Recently 1,884,790 European Union (EU) citizens have signed a petition that asks the EU institutions to pass legislation which recognizes a human right to water, and which declares water to be a public good not a commodity.
But a right to water has various facets. It includes rights of economic operators, such as power stations and farmers to abstract water from rivers, lakes, and groundwater sources. The conundrum here is that an individual human right to water, including a right to drinking water and sanitation, can be in conflict with the rights of economic operators to water. More importantly such human rights to water may be in conflict with a right to water of the environment itself. The natural environment needs water to sustain important features such as habitats that support a wide range of animals and plants.
There is a growing trend under the label of ‘environmental stewardship’ that prompts us to think not in terms of trade-offs between different claims to water, but to change how we think about what a right to water entails. Environmental stewardship means that human uses of water – by individual citizens, consumers and economic operators – should pay greater attention to the needs of the natural environment itself for water. This raises some thorny issues that go to the heart of how we think about fundamental rights in contemporary democracies. Should we abolish the possibility to own natural sources, such as water and thus limit the scope of private property rights? Should we develop ideas of collective property, which involves state ownership of natural resources exercised on behalf of citizens? Should we simply qualify existing private property and administrative rights to water through stewardship practices? It is the latter approach that is currently mainly applied in various countries. How does this work? Water law can impose specific legal duties, for instance on economic operators to use water efficiently, in order to promote stewardship practices. Whether this will be of any consequence, however, depends on what those who are regulated by the legal framework think and do.
A recent study therefore explored how English farmers think about a right to water and its qualification through stewardship practices. The study found that three key factors shape what a right to water means to farmers.
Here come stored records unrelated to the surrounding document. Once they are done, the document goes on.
(** What the supervisor's maps become once a copy task has ended: when
    [io.Copy] returned [io.EOF] the parked reader of the tag is removed, and
    in every other case both maps are as they were. *)
Lemma after_copy_maps (st : state) (tag : string) (dst : Dst) (src : ReadCloser) :
  observers (after_copy st tag dst src) = observers st
  /\ readers (after_copy st tag dst src)
     = if bool_decide (io_Copy dst (rc_reads src) = Some io_EOF)
       then delete tag (readers st)
       else readers st.
Proof.
  unfold after_copy.
  destruct ((copyWithLog tag dst src).1) as [t|] eqn:Hsend.
  - apply copyWithLog_sends in Hsend as [-> Hcopy].
    by rewrite bool_decide_eq_true_2.
  - rewrite bool_decide_eq_false_2; [done|].
    intros Hcopy. assert ((copyWithLog tag dst src).1 = Some tag) as Hs.
    { by apply copyWithLog_sends. }
    by rewrite Hs in Hsend.
Qed.

(** C4 (the code at the failing input).  A reader for the tag [T] is parked
    and an observer of [T] arrives, so that a copy from the reader to the
    observer's stream is started.  The reader gives the bytes "hi" and then
    the end of its stream, and the observer's stream takes every byte.  The
    copy returns nil, [copyWithLog] sends nothing on [readEOFChan] and logs
    nothing, and the reader stays in the readers map. *)
Theorem copy_to_end_of_stream_keeps_reader_parked :
  let r := mkReadCloser 0 [([104; 105]%Z, None); ([], Some io_EOF)] in
  let w := mkWriter 1 None in
  let conn := mkConn "c" (inl w) in
  let st := run_inputs init [InReader (mkTaggedReader "T" r) []] in
  readers st !! "T" = Some r
  /\ step st (InObserver (mkTaggedConnection "T" conn))
     = (st, [EffGoCopyWithLog "T" (Single w) r])
  /\ io_Copy (Single w) (rc_reads r) = None
  /\ copyWithLog "T" (Single w) r = (None, [])
  /\ readers (after_copy st "T" (Single w) r) !! "T" = Some r.
Proof. by vm_compute. Qed.

End brokerFacts.

(** ** The serverless context *)
Module serverlessFacts.
Import Go frame serverless.

(** [Context.Write] over any frame writer: nothing for nil data, and for
    non-nil data the single call [c.writer.WriteFrame] of the frame built
    from the tag, the metadata of the incoming frame and the data. *)
Lemma Context_Write_unfold {W : Type} `{FrameWriter W} (tag : Z) (c : Context W) :
  Write tag None c = (c, None)
  /\ forall p,
      Write tag (Some p) c
      = (mkContext
           (WriteFrame (FData (mkDataFrame tag (Metadata (dataFrame c)) (Some p) false))
              (writer c)).1
           (dataFrame c),
         (WriteFrame (FData (mkDataFrame tag (Metadata (dataFrame c)) (Some p) false))
            (writer c)).2).
Proof.
  split; [done|]. intros p. unfold Write.
  by destruct (WriteFrame _ (writer c)).
Qed.

(** C10.  Seen through a writer that records its calls: [Write(tag, nil)]
    returns nil and leaves the context, hence the writer, as it was; and for
    non-nil data (empty or not) [Write(tag, data)] makes the writer record
    exactly one more frame, the DataFrame of the given tag, with the
    metadata of the incoming data frame and the data as payload, and returns
    what the writer answered for that frame. *)
Theorem Context_Write_one_frame (tag : Z) (c : Context recorder) :
  Write tag None c = (c, None)
  /\ forall p,
      let f := FData (mkDataFrame tag (Metadata (dataFrame c)) (Some p) false) in
      rec_written (writer (Write tag (Some p) c).1) = rec_written (writer c) ++ [f]
      /\ (Write tag (Some p) c).2 = rec_answer (writer c) f
      /\ dataFrame (Write tag (Some p) c).1 = dataFrame c.
Proof. split; [done|]. by intros p. Qed.

End serverlessFacts.

(** ** The reference TLV library keeps the contract *)
Module y3refFacts.
Import Go y3 y3ref.
Local Open Scope Z_scope.

Lemma int32_range (x : Z) : - 2 ^ 31 <= int32 x < 2 ^ 31.
Proof.
  unfold int32. pose proof (Z.mod_pos_bound (x + 2 ^ 31) (2 ^ 32)). lia.
Qed.

Lemma int32_id (x : Z) : - 2 ^ 31 <= x < 2 ^ 31 -> int32 x = x.
Proof. intros Hx. unfold int32. rewrite Z.mod_small; lia. Qed.

Lemma int64_id (x : Z) : - 2 ^ 63 <= x < 2 ^ 63 -> int64 x = x.
Proof. intros Hx. unfold int64. rewrite Z.mod_small; lia. Qed.

(** [uint(x)] of an [int32] is below [2^31] or among the top [2^31] values
    of a 64-bit word. *)
Lemma uint_of_int32_range (x : Z) :
  0 <= uint_of_int32 x < 2 ^ 31 \/ 2 ^ 64 - 2 ^ 31 <= uint_of_int32 x < 2 ^ 64.
Proof.
  unfold uint_of_int32. pose proof (int32_range x) as Hx.
  destruct (decide (0 <= int32 x)).
  - left. rewrite Z.mod_small; lia.
  - right. replace (int32 x) with ((int32 x + 2 ^ 64) + (-1) * 2 ^ 64) by lia.
    rewrite Z.mod_add by lia. rewrite Z.mod_small; lia.
Qed.

Lemma uint_of_int32_id (x : Z) : 0 <= x < 2 ^ 31 -> uint_of_int32 x = x.
Proof.
  intros Hx. unfold uint_of_int32. rewrite int32_id by lia.
  rewrite Z.mod_small; lia.
Qed.

(** *** Integers in groups of seven bits *)

Lemma decode_groups_bytes (k : nat) :
  forall acc v rest,
    decode_groups acc (pvarint_bytes (S k) v ++ rest)
    = Some (acc * 128 ^ Z.of_nat (S k) + v `mod` 128 ^ Z.of_nat (S k), rest).
Proof.
  induction k as [|k IH]; intros acc v rest.
  - simpl pvarint_bytes. cbn [app decode_groups].
    change (128 ^ Z.of_nat 0) with 1. rewrite Z.div_1_r, Z.add_0_l.
    rewrite Z.mod_mod by lia.
    pose proof (Z.mod_pos_bound v 128 ltac:(lia)) as Hb.
    change (128 ^ Z.of_nat 1) with 128.
    generalize dependent (v `mod` 128). intros g Hg.
    by rewrite (proj2 (Z.ltb_lt g 128)) by lia.
  - change (pvarint_bytes (S (S k)) v)
      with ((128 + (v `div` 128 ^ Z.of_nat (S k)) `mod` 128) :: pvarint_bytes (S k) v).
    cbn [app decode_groups].
    assert (Hpow : 128 ^ Z.of_nat (S (S k)) = 128 ^ Z.of_nat (S k) * 128).
    { rewrite (Nat2Z.inj_succ (S k)), Z.pow_succ_r by lia. lia. }
    assert (Hpos : 0 < 128 ^ Z.of_nat (S k)) by (apply Z.pow_pos_nonneg; lia).
    rewrite Hpow, (Z.rem_mul_r v (128 ^ Z.of_nat (S k)) 128) by lia.
    pose proof (Z.mod_pos_bound (v `div` 128 ^ Z.of_nat (S k)) 128 ltac:(lia)) as Hb.
    generalize dependent ((v `div` 128 ^ Z.of_nat (S k)) `mod` 128). intros g Hg.
    rewrite (proj2 (Z.ltb_ge (128 + g) 128)) by lia.
    replace ((128 + g) `mod` 128) with g.
    2:{ rewrite <- (Z.mod_small g 128) at 1 by lia.
        rewrite <- (Z.mod_add g 1 128) by lia. f_equal. lia. }
    rewrite IH. f_equal. f_equal. lia.
Qed.

Lemma fits_spec (size : nat) (v : Z) :
  fits size v = true <->
  - 2 ^ (7 * Z.of_nat size - 1) <= v < 2 ^ (7 * Z.of_nat size - 1).
Proof. unfold fits. rewrite andb_true_iff, Z.leb_le, Z.ltb_lt. done. Qed.

Lemma decodePVarInt_bytes (k : nat) (v : Z) (rest : list Z) :
  fits (S k) v = true ->
  decodePVarInt (pvarint_bytes (S k) v ++ rest) = Some (v, rest).
Proof.
  intros Hfits%fits_spec.
  unfold decodePVarInt.
  pose proof (decode_groups_bytes k) as Hdec.
  change (pvarint_bytes (S k) v)
    with (((if k is O then 0 else 128) + (v `div` 128 ^ Z.of_nat k) `mod` 128)
            :: pvarint_bytes k v) at 1.
  cbn [app].
  change (((if k is O then 0 else 128) + (v `div` 128 ^ Z.of_nat k) `mod` 128)
            :: pvarint_bytes k v ++ rest)
    with (pvarint_bytes (S k) v ++ rest).
  rewrite Hdec.
  assert (Hfirst : ((if k is O then 0 else 128) + (v `div` 128 ^ Z.of_nat k) `mod` 128) `mod` 128
                   = (v `div` 128 ^ Z.of_nat k) `mod` 128).
  { destruct k; [by rewrite Z.add_0_l, Z.mod_mod by lia|].
    generalize (v `div` 128 ^ Z.of_nat (S k)). intros q.
    replace (128 + q `mod` 128) with (q `mod` 128 + 1 * 128) by ring.
    by rewrite Z.mod_add, Z.mod_mod by lia. }
  rewrite Hfirst.
  assert (Hpk : 0 < 128 ^ Z.of_nat k) by (apply Z.pow_pos_nonneg; lia).
  assert (Hpow : 128 ^ Z.of_nat (S k) = 128 ^ Z.of_nat k * 128).
  { rewrite Nat2Z.inj_succ, Z.pow_succ_r by lia. lia. }
  assert (Hhalf : 2 ^ (7 * Z.of_nat (S k) - 1) = 64 * 128 ^ Z.of_nat k).
  { replace (7 * Z.of_nat (S k) - 1) with (6 + 7 * Z.of_nat k) by lia.
    rewrite Z.pow_add_r by lia. rewrite Z.pow_mul_r by lia. done. }
  rewrite Hhalf in Hfits. rewrite Hpow.
  set (p := 128 ^ Z.of_nat k) in *.
  destruct (decide (0 <= v)) as [Hv|Hv].
  - assert (Hq : 0 <= v `div` p < 64).
    { split; [apply Z.div_pos; lia|]. apply Z.div_lt_upper_bound; lia. }
    rewrite (Z.mod_small (v `div` p) 128) by lia.
    rewrite (proj2 (Z.leb_gt 64 (v `div` p))) by lia.
    rewrite (Z.mod_small v (p * 128)) by lia. done.
  - assert (Hq : -64 <= v `div` p < 0).
    { split; [apply Z.div_le_lower_bound; lia|]. apply Z.div_lt_upper_bound; lia. }
    replace ((v `div` p) `mod` 128) with (v `div` p + 128).
    2:{ rewrite <- (Z.mod_add _ 1 128) by lia. rewrite Z.mod_small; lia. }
    rewrite (proj2 (Z.leb_le 64 (v `div` p + 128))) by lia.
    replace (v `mod` (p * 128)) with (v + p * 128).
    2:{ rewrite <- (Z.mod_add v 1 (p * 128)) by lia. rewrite Z.mod_small; lia. }
    f_equal. f_equal. lia.
Qed.

Lemma length_pvarint_bytes (size : nat) (v : Z) : length (pvarint_bytes size v) = size.
Proof. induction size as [|k IH]; simpl; [done|]. by rewrite IH. Qed.

Lemma size_search_fits (v : Z) (fuel : nat) :
  forall size, fits (size + fuel) v = true -> fits (size_search fuel size v) v = true.
Proof.
  induction fuel as [|fuel IH]; intros size Hfit; simpl.
  - by rewrite Nat.add_0_r in Hfit.
  - destruct (fits size v) eqn:Hs; [done|]. apply IH.
    by replace (S size + fuel)%nat with (size + S fuel)%nat by lia.
Qed.

Lemma size_search_ge (v : Z) (fuel : nat) :
  forall size, (size <= size_search fuel size v)%nat.
Proof.
  induction fuel as [|fuel IH]; intros size; simpl; [done|].
  destruct (fits size v); [done|]. specialize (IH (S size)). lia.
Qed.

Lemma size_search_le (v : Z) (n : nat) (fuel : nat) :
  forall size, fits n v = true -> (size <= n)%nat -> (size_search fuel size v <= n)%nat.
Proof.
  induction fuel as [|fuel IH]; intros size Hfit Hle; simpl; [done|].
  destruct (fits size v) eqn:Hs; [done|]. apply IH; [done|].
  destruct (decide (size = n)) as [->|]; [congruence|lia].
Qed.

Lemma fits_10 (v : Z) : - 2 ^ 63 <= v < 2 ^ 63 -> fits 10 v = true.
Proof. intros Hv. apply fits_spec. simpl. lia. Qed.

Lemma fits_5 (v : Z) : - 2 ^ 31 <= v < 2 ^ 31 -> fits 5 v = true.
Proof. intros Hv. apply fits_spec. simpl. lia. Qed.

Lemma decode_encodePVarInt (v : Z) (rest : list Z) :
  - 2 ^ 63 <= v < 2 ^ 63 ->
  decodePVarInt (encodePVarInt v ++ rest) = Some (v, rest).
Proof.
  intros Hv. unfold encodePVarInt, sizeOfPVarInt.
  pose proof (size_search_fits v 9 1 (fits_10 v Hv)) as Hfit.
  pose proof (size_search_ge v 9 1) as Hge.
  destruct (size_search 9 1 v) as [|k]; [lia|].
  by apply decodePVarInt_bytes.
Qed.

Lemma length_encodePVarInt (v : Z) (n : nat) :
  fits n v = true -> (1 <= n)%nat -> (length (encodePVarInt v) <= n)%nat.
Proof.
  intros Hfit Hn. unfold encodePVarInt. rewrite length_pvarint_bytes.
  by apply size_search_le.
Qed.


(** *** Strings *)

Lemma string_of_bytes_of_string (s : string) : string_of_bytes (bytes_of_string s) = s.
Proof.
  unfold string_of_bytes, bytes_of_string.
  rewrite <- list_fmap_compose.
  rewrite <- (String.string_of_list_ascii_of_string s) at 2. f_equal.
  rewrite <- (list_fmap_id (String.list_ascii_of_string s)) at 2.
  apply list_fmap_ext. intros _ a _. simpl.
  by rewrite N2Z.id, Ascii.ascii_N_embedding.
Qed.

Lemma length_bytes_of_string (s : string) :
  length (bytes_of_string s) = String.length s.
Proof.
  unfold bytes_of_string. rewrite length_fmap.
  induction s as [|a s IH]; simpl; [done|]. by rewrite IH.
Qed.

(** *** Packets *)

Lemma decode_packet_encode (tag : Z) (val rest : list Z) :
  Z.of_nat (length val) < 2 ^ 63 ->
  decode_packet (encode_packet tag val ++ rest) = Some (tag, val, rest).
Proof.
  intros Hlen. unfold encode_packet, decode_packet. cbn [app].
  rewrite <- (assoc (++)), decode_encodePVarInt by lia.
  rewrite length_app, Nat2Z.id.
  rewrite (proj2 (Z.leb_le 0 _)) by lia.
  rewrite (proj2 (Z.leb_le _ _)) by lia. cbn [andb].
  by rewrite take_app_length, drop_app_length.
Qed.

Lemma length_encode_packet (tag : Z) (val : list Z) :
  Z.of_nat (length val) < 2 ^ 63 ->
  (length (encode_packet tag val) <= length val + 11)%nat.
Proof.
  intros Hlen. unfold encode_packet. cbn [length]. rewrite length_app.
  assert (Hfit : fits 10 (Z.of_nat (length val)) = true) by (apply fits_10; lia).
  pose proof (length_encodePVarInt (Z.of_nat (length val)) 10 Hfit ltac:(lia)).
  lia.
Qed.

Lemma payload_size_cons (p : Z * list Z) (ps : list (Z * list Z)) :
  payload_size (p :: ps) = Z.of_nat (length p.2) + 6 + payload_size ps.
Proof. done. Qed.

Lemma payload_size_nonneg (ps : list (Z * list Z)) : 0 <= payload_size ps.
Proof. induction ps as [|p ps IH]; [done|]. rewrite payload_size_cons. lia. Qed.

Lemma length_encode_primitives (ps : list (Z * list Z)) :
  payload_size ps < 2 ^ 62 ->
  Z.of_nat (length (encode_primitives ps)) <= 2 * payload_size ps.
Proof.
  unfold encode_primitives.
  induction ps as [|p ps IH]; [simpl; lia|].
  rewrite payload_size_cons. intros Hsize. cbn [map concat].
  pose proof (payload_size_nonneg ps).
  rewrite length_app.
  pose proof (length_encode_packet (p.1 `mod` 64) p.2 ltac:(lia)).
  specialize (IH ltac:(lia)). lia.
Qed.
First, the institutional-legal framework that regulates how much water farmers can abstract through licences issued by the Environment Agency defines the scope of a right to water.
Second – and this struck us as particularly interesting – not just the law and the institutions through which water rights are implemented matter, but also how natural space is organized. The characteristics of farms and catchments themselves, in particular whether they facilitated the sharing of water between different users, influenced how farmers thought about a right to water. Water sharing could enable stewardship practices of efficient water use that qualified conventional notions of individual economic rights to water.
Third – and this touches upon key debates about the ‘green economy’ – the economic context in which rights to water are exercised has a bearing on how ideas about rights to water become qualified by environmental stewardship.
In particular ‘green’ production and consumption standards shape how farmers think about a right to water. There are a range of standards that have been developed by the farming industry, independent certification bodies, such as the Soil Association, as well as manufacturers of food stuffs to whom farmers sell their produce and supermarkets. These standards prompt farmers to consider the impact of their water use on the natural environment. For instance, the Red Tractor standard for potatoes asks farmers to think of water use in terms of a strategic plan of environmental management for the farm, which also addresses ‘accurate irrigation scheduling’, ‘the use of soil moisture and water application technology’, as well as ‘regular and even watering’. These are voluntary standards, but they matter. They can render farmers’ practices in relation to water stewardship more transparent and thus also promote accountability for the use of natural resources.
Supermarket standards were considered as most influential by farmers, particularly in water scarce areas of the United Kingdom such as East Anglia. But these standards revealed an interesting tension between their economic and environmental facets.
Somehow paradoxically green consumption and production standards could also reinforce significant water use by farmers, such as spray irrigation in order to achieve good product appearance. For instance, some manufacturers of crisps seek to reduce the impact on water use of the crops they source for their products. But farmers who want to sell their potato crops to crisp manufacturers still have to achieve ‘good skin finish’, because ‘nobody wants scabby potatoes’!